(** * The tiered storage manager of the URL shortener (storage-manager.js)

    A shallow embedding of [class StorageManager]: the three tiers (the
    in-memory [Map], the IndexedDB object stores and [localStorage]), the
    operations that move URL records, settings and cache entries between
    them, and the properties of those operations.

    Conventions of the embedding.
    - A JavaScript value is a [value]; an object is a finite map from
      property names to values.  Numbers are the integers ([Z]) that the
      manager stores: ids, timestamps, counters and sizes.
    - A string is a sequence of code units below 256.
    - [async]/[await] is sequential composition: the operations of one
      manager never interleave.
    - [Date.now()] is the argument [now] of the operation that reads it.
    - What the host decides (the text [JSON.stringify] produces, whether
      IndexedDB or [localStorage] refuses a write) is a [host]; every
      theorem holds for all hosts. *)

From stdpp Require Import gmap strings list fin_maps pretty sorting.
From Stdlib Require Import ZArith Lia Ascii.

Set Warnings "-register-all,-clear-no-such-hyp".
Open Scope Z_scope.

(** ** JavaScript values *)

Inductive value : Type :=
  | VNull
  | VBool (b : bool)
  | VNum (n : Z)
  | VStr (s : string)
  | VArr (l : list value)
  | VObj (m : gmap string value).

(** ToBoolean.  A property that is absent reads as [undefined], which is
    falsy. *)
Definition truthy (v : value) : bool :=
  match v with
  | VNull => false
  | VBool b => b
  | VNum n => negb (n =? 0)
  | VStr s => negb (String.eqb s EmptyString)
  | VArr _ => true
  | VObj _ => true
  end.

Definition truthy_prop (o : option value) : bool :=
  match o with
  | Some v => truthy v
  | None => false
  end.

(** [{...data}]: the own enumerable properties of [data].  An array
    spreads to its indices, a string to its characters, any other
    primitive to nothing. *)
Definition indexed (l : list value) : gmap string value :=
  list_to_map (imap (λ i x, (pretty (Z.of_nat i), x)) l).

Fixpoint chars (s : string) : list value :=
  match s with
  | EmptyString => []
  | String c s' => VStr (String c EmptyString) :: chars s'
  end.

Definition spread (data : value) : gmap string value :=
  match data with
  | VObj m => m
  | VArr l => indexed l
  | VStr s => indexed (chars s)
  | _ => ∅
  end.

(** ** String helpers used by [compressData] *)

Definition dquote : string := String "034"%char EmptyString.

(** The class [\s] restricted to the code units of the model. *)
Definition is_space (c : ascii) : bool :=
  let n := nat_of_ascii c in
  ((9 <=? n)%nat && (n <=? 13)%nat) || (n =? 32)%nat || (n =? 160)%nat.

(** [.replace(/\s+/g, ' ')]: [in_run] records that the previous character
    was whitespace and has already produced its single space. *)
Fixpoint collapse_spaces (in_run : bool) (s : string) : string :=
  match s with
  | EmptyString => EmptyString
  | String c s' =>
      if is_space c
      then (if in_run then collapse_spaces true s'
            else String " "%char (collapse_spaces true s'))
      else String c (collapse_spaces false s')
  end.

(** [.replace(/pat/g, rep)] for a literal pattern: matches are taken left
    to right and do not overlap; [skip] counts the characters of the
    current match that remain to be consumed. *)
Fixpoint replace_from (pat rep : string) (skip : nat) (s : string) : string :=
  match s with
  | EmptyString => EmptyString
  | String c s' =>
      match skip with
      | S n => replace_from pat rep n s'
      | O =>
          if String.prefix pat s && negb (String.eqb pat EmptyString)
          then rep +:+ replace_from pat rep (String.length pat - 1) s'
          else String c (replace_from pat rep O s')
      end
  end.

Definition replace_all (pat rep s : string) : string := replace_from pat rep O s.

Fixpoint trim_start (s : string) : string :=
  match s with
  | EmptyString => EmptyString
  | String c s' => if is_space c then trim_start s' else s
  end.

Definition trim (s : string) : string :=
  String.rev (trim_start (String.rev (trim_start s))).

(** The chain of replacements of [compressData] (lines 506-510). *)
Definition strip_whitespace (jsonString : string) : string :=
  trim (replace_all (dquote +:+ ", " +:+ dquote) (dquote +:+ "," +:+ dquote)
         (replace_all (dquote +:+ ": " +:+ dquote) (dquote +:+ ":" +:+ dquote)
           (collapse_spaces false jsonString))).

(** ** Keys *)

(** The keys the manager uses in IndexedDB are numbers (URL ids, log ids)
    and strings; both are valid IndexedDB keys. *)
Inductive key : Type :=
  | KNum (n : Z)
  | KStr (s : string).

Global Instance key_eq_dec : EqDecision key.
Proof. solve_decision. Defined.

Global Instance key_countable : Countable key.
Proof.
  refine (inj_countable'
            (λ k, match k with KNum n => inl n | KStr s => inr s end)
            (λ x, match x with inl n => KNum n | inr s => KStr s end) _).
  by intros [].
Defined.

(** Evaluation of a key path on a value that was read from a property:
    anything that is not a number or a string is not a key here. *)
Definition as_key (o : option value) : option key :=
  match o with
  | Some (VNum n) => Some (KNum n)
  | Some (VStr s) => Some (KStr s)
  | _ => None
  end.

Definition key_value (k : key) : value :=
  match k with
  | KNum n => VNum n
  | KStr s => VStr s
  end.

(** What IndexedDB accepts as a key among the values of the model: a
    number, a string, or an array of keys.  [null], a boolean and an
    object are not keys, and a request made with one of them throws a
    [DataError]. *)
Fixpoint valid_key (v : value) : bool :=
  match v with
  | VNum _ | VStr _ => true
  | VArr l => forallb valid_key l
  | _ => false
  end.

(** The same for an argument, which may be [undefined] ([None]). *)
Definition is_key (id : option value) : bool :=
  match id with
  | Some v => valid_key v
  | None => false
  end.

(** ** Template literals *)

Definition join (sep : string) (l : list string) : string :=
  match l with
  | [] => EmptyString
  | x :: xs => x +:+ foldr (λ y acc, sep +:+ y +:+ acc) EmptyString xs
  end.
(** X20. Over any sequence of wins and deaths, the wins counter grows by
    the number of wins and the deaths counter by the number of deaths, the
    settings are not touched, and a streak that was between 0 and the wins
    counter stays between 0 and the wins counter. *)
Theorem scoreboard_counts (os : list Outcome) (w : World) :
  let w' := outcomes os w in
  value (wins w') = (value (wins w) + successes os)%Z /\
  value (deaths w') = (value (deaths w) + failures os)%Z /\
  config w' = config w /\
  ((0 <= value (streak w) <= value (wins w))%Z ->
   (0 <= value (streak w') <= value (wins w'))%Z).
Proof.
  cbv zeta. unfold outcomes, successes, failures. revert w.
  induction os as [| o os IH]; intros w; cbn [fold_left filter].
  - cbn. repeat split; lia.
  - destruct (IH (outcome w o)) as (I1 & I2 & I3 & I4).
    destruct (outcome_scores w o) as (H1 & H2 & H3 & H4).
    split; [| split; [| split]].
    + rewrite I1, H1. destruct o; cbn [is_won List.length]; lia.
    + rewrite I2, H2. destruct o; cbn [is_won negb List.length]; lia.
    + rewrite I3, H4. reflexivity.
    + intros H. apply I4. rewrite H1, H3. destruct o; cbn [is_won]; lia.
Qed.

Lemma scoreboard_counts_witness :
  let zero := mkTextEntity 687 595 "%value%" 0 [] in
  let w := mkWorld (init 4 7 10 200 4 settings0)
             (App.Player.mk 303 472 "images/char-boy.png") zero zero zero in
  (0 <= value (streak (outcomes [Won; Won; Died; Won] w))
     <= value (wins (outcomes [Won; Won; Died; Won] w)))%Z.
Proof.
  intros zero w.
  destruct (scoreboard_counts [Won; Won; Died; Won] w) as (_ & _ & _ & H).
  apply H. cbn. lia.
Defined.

##########

_Exercise objective_
From the data above, copy each line that holds "between".

_Exercise solution_
    operations that move URL records, settings and cache entries between
    settings are not touched, and a streak that was between 0 and the wins
    counter stays between 0 and the wins counter. *)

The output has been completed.